Zoomdata Version

Data Sharpening in Zoomdata

Overview

Data sharpening is Zoomdata's patented technique to deliver fast and responsive visualizations for large volumes of data. Conceptually, data sharpening is similar to the way large image files or streaming video files display in a browser. When you start to load the image file, you see a blurry approximation of the image. But as the file loads in the background, the image sharpens until the entire image eventually comes into clear focus.

When you create or modify a chart for a large dataset in Zoomdata, data sharpening can immediately display a partial or approximate rendering of the data. Zoomdata continuously updates the chart with more and more data until the fully sharpened result is available (as demonstrated in Figure 1).


Figure 1

Figure 1 shows an example data sharpening occurring with a dashboard built from Cloudera Impala data source.
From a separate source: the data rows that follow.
(** * Provably-fair Backgammon verifier: a shallow embedding of [pkg/verifier]

    The Go package [verifier] re-derives every die roll of a game report from
    the revealed server seed and the two client seeds and compares it with the
    rolls the report records.  This development embeds the package
    ([verifier.go]) together with the parts of the Go standard library it
    calls ([crypto/sha256], [crypto/hmac], [encoding/hex], [encoding/binary],
    [strconv]) and proves the properties the specification states about it.

    Conventions.
    - A Go [byte] is a [Z] in [0, 256); a [[]byte] is a [list Z].
    - A Go [string] is a Rocq [string]: a sequence of 8-bit characters,
      indexed and compared byte by byte, as in Go.
    - A [uint32] is a [Z] reduced modulo 2^32 after every operation.
    - [int64] UIDs are [Z]; nothing the package does depends on the bound.
    - The only loop without a static bound is the rejection loop of
      [drawDie]; it takes a [fuel] and answers [Timeout] when it runs out. *)

From Stdlib Require Import ZArith String Ascii Bool Arith Lia List.
From Stdlib Require Import DecimalString DecimalZ.
Import ListNotations.

Local Open Scope Z_scope.

(** ** Bytes and strings *)

Definition byte_of_ascii (c : ascii) : Z := Z.of_N (N_of_ascii c).

(** Go's conversion [[]byte(s)]. *)
Definition bytes_of_string (s : string) : list Z :=
  map byte_of_ascii (list_ascii_of_string s).

Definition is_byte (b : Z) : Prop := 0 <= b < 256.

(** ** [crypto/sha256] *)

Module sha256.

Definition u32 (x : Z) : Z := x mod 2 ^ 32.

(** [bits.RotateLeft32 (x, -n)]: rotation to the right by [n]. *)
Definition rotr (n x : Z) : Z :=
  Z.lor (Z.shiftr x n) (u32 (Z.shiftl x (32 - n))).

(** [^x] on a [uint32]. *)
Definition not32 (x : Z) : Z := Z.lxor x 0xffffffff.

(** The round constants: the array [_K], indexed by the round. *)
Definition _K (i : nat) : Z :=
  match i with
  | 0%nat => 0x428a2f98
  | 1%nat => 0x71374491
  | 2%nat => 0xb5c0fbcf
  | 3%nat => 0xe9b5dba5
  | 4%nat => 0x3956c25b
  | 5%nat => 0x59f111f1
  | 6%nat => 0x923f82a4
  | 7%nat => 0xab1c5ed5
  | 8%nat => 0xd807aa98
  | 9%nat => 0x12835b01
  | 10%nat => 0x243185be
  | 11%nat => 0x550c7dc3
  | 12%nat => 0x72be5d74
  | 13%nat => 0x80deb1fe
  | 14%nat => 0x9bdc06a7
  | 15%nat => 0xc19bf174
  | 16%nat => 0xe49b69c1
  | 17%nat => 0xefbe4786
  | 18%nat => 0x0fc19dc6
  | 19%nat => 0x240ca1cc
  | 20%nat => 0x2de92c6f
  | 21%nat => 0x4a7484aa
  | 22%nat => 0x5cb0a9dc
  | 23%nat => 0x76f988da
  | 24%nat => 0x983e5152
  | 25%nat => 0xa831c66d
  | 26%nat => 0xb00327c8
  | 27%nat => 0xbf597fc7
  | 28%nat => 0xc6e00bf3
  | 29%nat => 0xd5a79147
  | 30%nat => 0x06ca6351
  | 31%nat => 0x14292967
  | 32%nat => 0x27b70a85
  | 33%nat => 0x2e1b2138
  | 34%nat => 0x4d2c6dfc
  | 35%nat => 0x53380d13
  | 36%nat => 0x650a7354
  | 37%nat => 0x766a0abb
  | 38%nat => 0x81c2c92e
  | 39%nat => 0x92722c85
  | 40%nat => 0xa2bfe8a1
  | 41%nat => 0xa81a664b
  | 42%nat => 0xc24b8b70
  | 43%nat => 0xc76c51a3
  | 44%nat => 0xd192e819
  | 45%nat => 0xd6990624
  | 46%nat => 0xf40e3585
  | 47%nat => 0x106aa070
  | 48%nat => 0x19a4c116
  | 49%nat => 0x1e376c08
  | 50%nat => 0x2748774c
  | 51%nat => 0x34b0bcb5
  | 52%nat => 0x391c0cb3
  | 53%nat => 0x4ed8aa4a
  | 54%nat => 0x5b9cca4f
  | 55%nat => 0x682e6ff3
  | 56%nat => 0x748f82ee
  | 57%nat => 0x78a5636f
  | 58%nat => 0x84c87814
  | 59%nat => 0x8cc70208
  | 60%nat => 0x90befffa
  | 61%nat => 0xa4506ceb
  | 62%nat => 0xbef9a3f7
  | _ => 0xc67178f2
  end.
Data sharpening is indicated in the upper left corner of each chart, which displays a percentage steadily increasing over time.

While the chart(s) sharpens, you can continue to interact with it, zooming into more detail or changing the group-by without having to wait for the entire query to return. Essentially, you can continue your big data exploration without waiting for long-running queries over billions of rows of data to complete. Zoomdata adjusts on-the-fly based on your input. One thing to keep in mind—data sharpening may not always be needed when visualizing your data. If Zoomdata is able to complete its query of the data quickly (within a few seconds), then you will simply see the final result rendered in your selected chart. Data sharpening is a tool that is leveraged when the chart may not render immediately due to the volume of the data being queried.

How Data Sharpening Works

Keep in mind that Zoomdata connects to and runs queries in your original data source. As a result, data sharpening is the breakup of a query into smaller microqueries that are sent to all the available nodes in your data source. These microqueries incrementally return results back to Zoomdata, which then joins together the result sets. This allows you to view data as the query is executing instead of waiting for the entire result-set to process. Figure 2 presents a conceptual diagram of data sharpening in action.


Figure 2

Prerequisites for Data Sharpening

In order for Zoomdata to perform data sharpening with a data source, a "playable" time field is needed. Zoomdata will attempt to automatically detect this playable field from your data source during the source creation. To determine what makes a time attribute "playable," refer to Table 1. Afterwards, an appropriate time attribute needs to be specified in your data source's global default settings page. The granularity of this time field will henceforth be referred to as the "driving time field granularity" (DTFG) and play an important role in determining whether and how data sharpening is executed (this will be further elaborated in the next section). Meanwhile, the topic "Data Sharpening Setup and Process" in this article walks through the process of enabling data sharpening for your connected data source(s).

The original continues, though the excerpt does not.